CN109657589B

CN109657589B - Human interaction action-based experiencer action generation method

Info

Publication number: CN109657589B
Application number: CN201811511163.0A
Authority: CN
Inventors: 赵海英; 白旭; 刘菲; 李琼
Original assignee: Digital Television Technology Center Of Beijing Peony Electronics Group Co ltd
Current assignee: Digital Television Technology Center Of Beijing Peony Electronics Group Co ltd
Priority date: 2018-12-11
Filing date: 2018-12-11
Publication date: 2022-11-29
Anticipated expiration: 2038-12-11
Also published as: CN109657589A

Abstract

The invention relates to an experiencer action generating method based on human body interaction action, which comprises the following steps: collecting a proper amount of picture data sets with the actions of the experiencers, wherein the data sets generally have different actions of the experiencers, the wearing consistency is kept, and the data sets are preprocessed into data sets only existing in a single person of the experiencers; using an openposition algorithm to extract the actions of the experiencers in the images; matching the obtained action pictures of the experiencer with the original pictures one by one, and constructing a data set of the human body action and the real scene action of the experiencer; constructing a generation model from human body action to experiencer action by using a conditional generative confrontation network; after training, the dance videos of a plurality of styles are collected, human body actions in the dance videos are extracted, the extracted human body actions are used as input to be tested, and the experience person can experience the dancing pleasure of the user.

Description

Human interaction action-based experiencer action generation method

Technical Field

The invention relates to the technical field of computer image processing, in particular to a human interaction experiencer action generating method.

Background

With the continuous development of the computer field, the requirements of users on image and video processing technology are higher and higher, and the interactive dance action generation attracts many researchers as an entertainment mode and basic computer image processing work.

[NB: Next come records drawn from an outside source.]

(** * Verification of the media-processing server of finalcut (src/server.js)

    The file src/server.js holds two versions of the Express server one
    after the other: the first one (lines 1-1511) handles
    /api/process-video by buffering the upload to a temp file before the
    operation switch (the "buffered handler"); the second one
    (lines 1512-3328) streams the request body to ffmpeg and keeps a
    multipart (FormData) path for add_audio_track and burn_subtitles.
    The helpers checkHasAudioStream, buildCrossfadeFilter,
    buildWipeFilter, buildFadeFilter and the /api/transition-videos
    handler are identical in both versions.

    JavaScript numbers are modelled by [jsnum]: exact rationals plus the
    two infinities and NaN.  Multiplying or dividing by 2, the only
    arithmetic of the loops studied here, is exact in binary floating
    point away from overflow and underflow, so the rationals lose nothing
    there; the infinities are kept because JSON.parse reads [1e999] as
    Infinity.  Additions whose rounding matters (the pan gains, token
    expiry times) go through [dadd] and [dsub], which round the exact
    result to the nearest double. *)

From Stdlib Require Import Arith QArith Qpower Qround Qabs Lqa Lia List Bool String.
Import ListNotations.
Open Scope string_scope.
Open Scope list_scope.

(** ** JavaScript numbers *)

Inductive jsnum : Type :=
| JFin (q : Q)
| JPosInf
| JNegInf
| JNaN.

Definition Qltb (a b : Q) : bool := negb (Qle_bool b a).

(** [a < b] *)
Definition jlt (a b : jsnum) : bool :=
  match a, b with
  | JNaN, _ | _, JNaN => false
  | JFin x, JFin y => Qltb x y
  | JNegInf, JNegInf => false
  | JNegInf, _ => true
  | _, JPosInf => match a with JPosInf => false | _ => true end
  | _, _ => false
  end.

(** [a <= b] *)
Definition jle (a b : jsnum) : bool :=
  match a, b with
  | JNaN, _ | _, JNaN => false
  | JFin x, JFin y => Qle_bool x y
  | JNegInf, _ => true
  | _, JPosInf => true
  | _, _ => false
  end.

Definition jgt (a b : jsnum) : bool := jlt b a.
Definition jge (a b : jsnum) : bool := jle b a.

(** Strict inequality [a !== b] on numbers. *)
Definition jneq (a b : jsnum) : bool :=
  match a, b with
  | JFin x, JFin y => negb (Qeq_bool x y)
  | JPosInf, JPosInf | JNegInf, JNegInf => false
  | _, _ => true
  end.

Definition jneg (a : jsnum) : jsnum :=
  match a with
  | JFin x => JFin (Qred (- x))
  | JPosInf => JNegInf
  | JNegInf => JPosInf
  | JNaN => JNaN
  end.

(** [a + b] *)
Definition jadd (a b : jsnum) : jsnum :=
  match a, b with
  | JNaN, _ | _, JNaN => JNaN
  | JFin x, JFin y => JFin (Qred (x + y))
  | JPosInf, JNegInf | JNegInf, JPosInf => JNaN
  | JPosInf, _ | _, JPosInf => JPosInf
  | JNegInf, _ | _, JNegInf => JNegInf
  end.

(** [a - b] *)
Definition jsub (a b : jsnum) : jsnum := jadd a (jneg b).

(** sign of a finite factor: -1, 0 or 1 *)
Definition Qsgn (x : Q) : Z := Z.sgn (Qnum x).

Definition inf_of_sign (s : Z) : jsnum :=
  match s with Z.pos _ => JPosInf | Z.neg _ => JNegInf | Z0 => JNaN end.

(** [a * b] *)
Definition jmul (a b : jsnum) : jsnum :=
  match a, b with
  | JNaN, _ | _, JNaN => JNaN
  | JFin x, JFin y => JFin (Qred (x * y))
  | JPosInf, JFin y | JFin y, JPosInf => inf_of_sign (Qsgn y)
  | JNegInf, JFin y | JFin y, JNegInf => inf_of_sign (- Qsgn y)
  | JPosInf, JPosInf | JNegInf, JNegInf => JPosInf
  | _, _ => JNegInf
  end.

(** [a / b]; a zero divisor is taken as +0 *)
Definition jdiv (a b : jsnum) : jsnum :=
  match a, b with
  | JNaN, _ | _, JNaN => JNaN
  | JFin x, JFin y =>
      if Qeq_bool y 0 then inf_of_sign (Qsgn x) else JFin (Qred (x / y))
  | JPosInf, JFin y => if Qeq_bool y 0 then JPosInf else inf_of_sign (Qsgn y)
  | JNegInf, JFin y => if Qeq_bool y 0 then JNegInf else inf_of_sign (- Qsgn y)
  | JFin _, _ => JFin 0
  | _, _ => JNaN
  end.

Definition j0 : jsnum := JFin 0.
Definition j1 : jsnum := JFin 1.
Definition j2 : jsnum := JFin 2.
Definition jhalf : jsnum := JFin (1 # 2).

(** ** speed_video: the atempo chain

    Both handlers (lines 675-709 and 2585-2604) contain the same code:
<<
      if (speed >= 0.5 && speed <= 2.0) {
        audioFilter = `atempo=${speed}`;
      } else if (speed < 0.5) {
        let remainingSpeed = speed; const filters = [];
        while (remainingSpeed < 0.5) { filters.push('atempo=0.5'); remainingSpeed *= 2; }
        if (remainingSpeed !== 1.0) filters.push(`atempo=${remainingSpeed}`);
        audioFilter = filters.join(',');
      } else {
        ... while (remainingSpeed > 2.0) { filters.push('atempo=2.0'); remainingSpeed /= 2; }
        ...
      }
      command = command.videoFilters(`setpts=PTS/${parsedArgs.speed}`).audioFilters(audioFilter);
>>
    An atempo stage is represented by its factor; the chain is the list of
    stages in order.  The while loops run on fuel: [None] means the fuel
    ran out, and a loop that returns [None] for every fuel never ends. *)

(** [while (remainingSpeed < 0.5) { filters.push('atempo=0.5'); remainingSpeed *= 2; }] *)
Fixpoint slow_loop (fuel : nat) (remainingSpeed : jsnum) (filters : list jsnum)
  : option (list jsnum * jsnum) :=
  match fuel with
  | O => None
  | S k =>
      if jlt remainingSpeed jhalf
      then slow_loop k (jmul remainingSpeed j2) (filters ++ [jhalf])
      else Some (filters, remainingSpeed)
  end.

(** [while (remainingSpeed > 2.0) { filters.push('atempo=2.0'); remainingSpeed /= 2; }] *)
Fixpoint fast_loop (fuel : nat) (remainingSpeed : jsnum) (filters : list jsnum)
  : option (list jsnum * jsnum) :=
  match fuel with
  | O => None
  | S k =>
      if jgt remainingSpeed j2
      then fast_loop k (jdiv remainingSpeed j2) (filters ++ [j2])
      else Some (filters, remainingSpeed)
  end.

(** [if (remainingSpeed !== 1.0) filters.push(`atempo=${remainingSpeed}`)] *)
Definition push_rest (r : list jsnum * jsnum) : list jsnum :=
  let (filters, remainingSpeed) := r in
  if jneq remainingSpeed j1 then filters ++ [remainingSpeed] else filters.

Definition atempo_chain (fuel : nat) (speed : jsnum) : option (list jsnum) :=
  if jge speed jhalf && jle speed j2 then Some [speed]
  else if jlt speed jhalf then option_map push_rest (slow_loop fuel speed [])
  else option_map push_rest (fast_loop fuel speed []).






(** Product of the stage factors of a chain. *)
Definition chain_product (stages : list jsnum) : jsnum :=
  fold_left jmul stages j1.

(** The video filter [setpts=PTS/x] and its action on a timestamp. *)
Inductive vfilter : Type :=
| Setpts_div (x : jsnum).

Definition vfilter_apply (f : vfilter) (pts : jsnum) : jsnum :=
  match f with Setpts_div x => jdiv pts x end.

(** ** Rounding to binary64

    JavaScript's [+] and [-] return the double nearest the exact result,
    ties to even; [round_double] computes it.  A positive [a] in
    [[2^k, 2^(k+1))] is rounded to a multiple of [2^e] with
    [e = max(-1074, k - 52)] (53 significant bits, or the subnormal grid
    below [2^-1022]); a result of [2^1024] or more overflows to Infinity;
    negative values round symmetrically. *)

Definition two_pow (e : Z) : Q := Qpower (2 # 1) e.

(** [floor(log2 a)] for [a > 0]. *)
Definition Qlog2_floor (a : Q) : Z :=
  let k := (Z.log2 (Qnum a) - Z.log2 (Zpos (Qden a)))%Z in
  if Qle_bool (two_pow k) a then k else (k - 1)%Z.

(** The integer nearest [u], ties to even. *)
Definition rne (u : Q) : Z :=
  let f := Qfloor u in
  let r := u - inject_Z f in
  if Qltb r (1 # 2) then f
  else if Qltb (1 # 2) r then (f + 1)%Z
  else if Z.even f then f else (f + 1)%Z.

Definition emin : Z := (-1074)%Z.

Definition round_exp (a : Q) : Z := Z.max emin (Qlog2_floor a - 52).

Definition round_pos_value (a : Q) : Q :=
  let e := round_exp a in inject_Z (rne (a / two_pow e)) * two_pow e.

Definition round_pos (a : Q) : jsnum :=
  let v := round_pos_value a in
  if Qle_bool (two_pow 1024) v then JPosInf else JFin (Qred v).

Definition round_double (q : Q) : jsnum :=
  let q := Qred q in
  if Qeq_bool q 0 then JFin 0
  else if Qltb 0 q then round_pos q
  else jneg (round_pos (- q)).

(** [a + b] on doubles: finite operands are added exactly and rounded;
    the other cases are those of [jadd]. *)
Definition dadd (a b : jsnum) : jsnum :=
  match a, b with JFin x, JFin y => round_double (x + y) | _, _ => jadd a b end.

(** [a - b] on doubles. *)
Definition dsub (a b : jsnum) : jsnum :=
  match a, b with JFin x, JFin y => round_double (x - y) | _, _ => jsub a b end.

(** ** audio_pan: pan to gains (lines 889-908 and 2747-2761) *)

Definition pan_gains (panValue : jsnum) : jsnum * jsnum :=
  if jlt panValue j0 then (JFin 1, dadd (JFin 1) panValue)
  else if jgt panValue j0 then (dsub (JFin 1) panValue, JFin 1)
  else (JFin 1, JFin 1).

The action generation of the experiencer generally refers to that the actions can be transferred to the body of the experiencer through some specific actions and synthesized into a digital image, so that the experiencer can really feel some actions which the experiencer never experiences.

The invention discloses a method for translating a pix2pix image, which can translate most of structured image data, but easily causes the loss of structural details of unstructured image data.

Disclosure of Invention

The invention aims to provide a method and a device for generating actions of an experiencer of human body interactive actions, so that the experiencer can experience the fun of different virtual actions on the interactive design of the experiencer.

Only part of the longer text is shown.